Find the line in the entries below that contains "Proof. intros He. exists [e]. by split. Qed.". Repeat it exactly, and every line after it through the line that contains "Lemma wp_runService_error w".

━━ INFORMATION GIVEN ━━

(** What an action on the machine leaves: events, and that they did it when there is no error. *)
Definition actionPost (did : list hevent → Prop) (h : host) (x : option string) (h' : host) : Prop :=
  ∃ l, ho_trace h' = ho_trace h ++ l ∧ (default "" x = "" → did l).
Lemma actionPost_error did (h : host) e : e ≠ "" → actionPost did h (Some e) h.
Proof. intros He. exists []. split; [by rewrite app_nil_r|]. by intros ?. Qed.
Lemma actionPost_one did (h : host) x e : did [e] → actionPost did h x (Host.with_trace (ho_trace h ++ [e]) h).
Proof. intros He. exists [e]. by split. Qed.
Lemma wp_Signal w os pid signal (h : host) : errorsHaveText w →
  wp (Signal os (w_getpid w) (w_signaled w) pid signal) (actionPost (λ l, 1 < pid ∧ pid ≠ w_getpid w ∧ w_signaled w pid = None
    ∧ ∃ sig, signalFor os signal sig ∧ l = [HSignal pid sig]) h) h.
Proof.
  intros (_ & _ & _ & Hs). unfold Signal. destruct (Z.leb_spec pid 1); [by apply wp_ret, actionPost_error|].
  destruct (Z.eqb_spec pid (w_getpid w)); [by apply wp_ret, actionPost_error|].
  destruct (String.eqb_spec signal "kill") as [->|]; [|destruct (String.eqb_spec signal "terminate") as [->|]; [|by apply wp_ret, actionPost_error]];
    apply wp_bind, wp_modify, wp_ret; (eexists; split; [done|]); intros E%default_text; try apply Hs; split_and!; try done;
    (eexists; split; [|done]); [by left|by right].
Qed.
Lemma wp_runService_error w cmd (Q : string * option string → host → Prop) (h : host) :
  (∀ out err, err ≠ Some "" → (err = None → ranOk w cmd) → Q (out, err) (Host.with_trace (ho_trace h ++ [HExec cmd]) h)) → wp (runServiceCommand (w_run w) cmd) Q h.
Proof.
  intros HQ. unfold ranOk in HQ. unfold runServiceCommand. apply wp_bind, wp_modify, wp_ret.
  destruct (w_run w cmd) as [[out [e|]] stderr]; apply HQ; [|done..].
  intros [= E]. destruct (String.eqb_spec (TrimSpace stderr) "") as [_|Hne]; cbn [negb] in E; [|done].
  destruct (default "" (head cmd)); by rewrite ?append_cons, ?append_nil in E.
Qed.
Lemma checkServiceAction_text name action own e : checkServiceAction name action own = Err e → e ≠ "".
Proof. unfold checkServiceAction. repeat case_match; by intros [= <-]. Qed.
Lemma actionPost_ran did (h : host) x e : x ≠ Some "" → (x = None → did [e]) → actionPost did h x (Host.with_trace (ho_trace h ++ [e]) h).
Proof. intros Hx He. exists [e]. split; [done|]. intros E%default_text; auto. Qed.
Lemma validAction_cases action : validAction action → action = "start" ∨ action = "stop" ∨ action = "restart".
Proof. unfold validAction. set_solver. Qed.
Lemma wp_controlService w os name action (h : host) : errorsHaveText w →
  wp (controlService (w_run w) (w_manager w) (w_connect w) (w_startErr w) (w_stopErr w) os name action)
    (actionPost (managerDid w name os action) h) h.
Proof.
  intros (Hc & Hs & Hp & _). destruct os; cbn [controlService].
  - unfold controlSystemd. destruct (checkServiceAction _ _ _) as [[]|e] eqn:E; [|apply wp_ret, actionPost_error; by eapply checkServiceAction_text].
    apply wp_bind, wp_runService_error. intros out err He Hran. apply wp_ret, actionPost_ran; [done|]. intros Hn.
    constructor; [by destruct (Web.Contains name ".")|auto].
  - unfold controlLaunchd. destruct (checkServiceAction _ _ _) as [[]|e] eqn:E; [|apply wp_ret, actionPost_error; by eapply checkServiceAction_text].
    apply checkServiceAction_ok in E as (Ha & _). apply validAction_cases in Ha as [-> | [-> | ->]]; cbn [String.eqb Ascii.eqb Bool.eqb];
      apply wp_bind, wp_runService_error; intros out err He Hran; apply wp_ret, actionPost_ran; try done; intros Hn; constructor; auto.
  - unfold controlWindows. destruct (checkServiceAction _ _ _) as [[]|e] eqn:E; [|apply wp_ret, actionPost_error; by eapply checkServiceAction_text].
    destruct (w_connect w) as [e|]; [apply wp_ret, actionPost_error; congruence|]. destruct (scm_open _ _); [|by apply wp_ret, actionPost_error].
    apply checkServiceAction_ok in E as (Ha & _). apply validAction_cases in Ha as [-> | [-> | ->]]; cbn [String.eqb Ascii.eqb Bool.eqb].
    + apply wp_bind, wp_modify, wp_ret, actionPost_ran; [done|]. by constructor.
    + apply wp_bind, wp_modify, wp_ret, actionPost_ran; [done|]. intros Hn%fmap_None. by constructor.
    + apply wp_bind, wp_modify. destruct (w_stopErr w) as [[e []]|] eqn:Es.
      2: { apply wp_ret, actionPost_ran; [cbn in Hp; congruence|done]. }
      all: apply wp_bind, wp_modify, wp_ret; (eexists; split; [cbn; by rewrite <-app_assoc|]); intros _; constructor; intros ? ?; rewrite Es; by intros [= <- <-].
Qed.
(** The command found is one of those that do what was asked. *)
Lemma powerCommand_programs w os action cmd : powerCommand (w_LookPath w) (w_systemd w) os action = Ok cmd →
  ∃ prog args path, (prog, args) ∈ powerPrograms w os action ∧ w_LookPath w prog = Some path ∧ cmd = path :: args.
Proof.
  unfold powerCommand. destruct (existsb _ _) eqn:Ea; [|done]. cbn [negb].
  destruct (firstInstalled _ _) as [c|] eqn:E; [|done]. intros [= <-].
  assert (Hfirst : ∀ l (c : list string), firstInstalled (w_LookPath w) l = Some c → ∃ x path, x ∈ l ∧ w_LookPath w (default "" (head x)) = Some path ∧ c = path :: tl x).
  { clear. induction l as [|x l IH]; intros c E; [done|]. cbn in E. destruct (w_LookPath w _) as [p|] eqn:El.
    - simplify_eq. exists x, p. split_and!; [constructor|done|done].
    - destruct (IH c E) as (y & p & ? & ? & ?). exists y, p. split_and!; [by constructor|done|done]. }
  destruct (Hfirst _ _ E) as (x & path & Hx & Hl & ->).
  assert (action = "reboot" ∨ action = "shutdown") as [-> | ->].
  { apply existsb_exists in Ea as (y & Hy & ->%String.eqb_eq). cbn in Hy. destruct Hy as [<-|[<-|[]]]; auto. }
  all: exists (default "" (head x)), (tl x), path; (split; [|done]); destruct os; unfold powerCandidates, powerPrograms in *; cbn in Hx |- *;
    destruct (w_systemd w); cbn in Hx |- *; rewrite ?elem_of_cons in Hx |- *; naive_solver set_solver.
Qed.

━━━

**OUTPUT BELOW:**
Proof. intros He. exists [e]. by split. Qed.
Lemma wp_Signal w os pid signal (h : host) : errorsHaveText w →
  wp (Signal os (w_getpid w) (w_signaled w) pid signal) (actionPost (λ l, 1 < pid ∧ pid ≠ w_getpid w ∧ w_signaled w pid = None
    ∧ ∃ sig, signalFor os signal sig ∧ l = [HSignal pid sig]) h) h.
Proof.
  intros (_ & _ & _ & Hs). unfold Signal. destruct (Z.leb_spec pid 1); [by apply wp_ret, actionPost_error|].
  destruct (Z.eqb_spec pid (w_getpid w)); [by apply wp_ret, actionPost_error|].
  destruct (String.eqb_spec signal "kill") as [->|]; [|destruct (String.eqb_spec signal "terminate") as [->|]; [|by apply wp_ret, actionPost_error]];
    apply wp_bind, wp_modify, wp_ret; (eexists; split; [done|]); intros E%default_text; try apply Hs; split_and!; try done;
    (eexists; split; [|done]); [by left|by right].
Qed.
Lemma wp_runService_error w cmd (Q : string * option string → host → Prop) (h : host) :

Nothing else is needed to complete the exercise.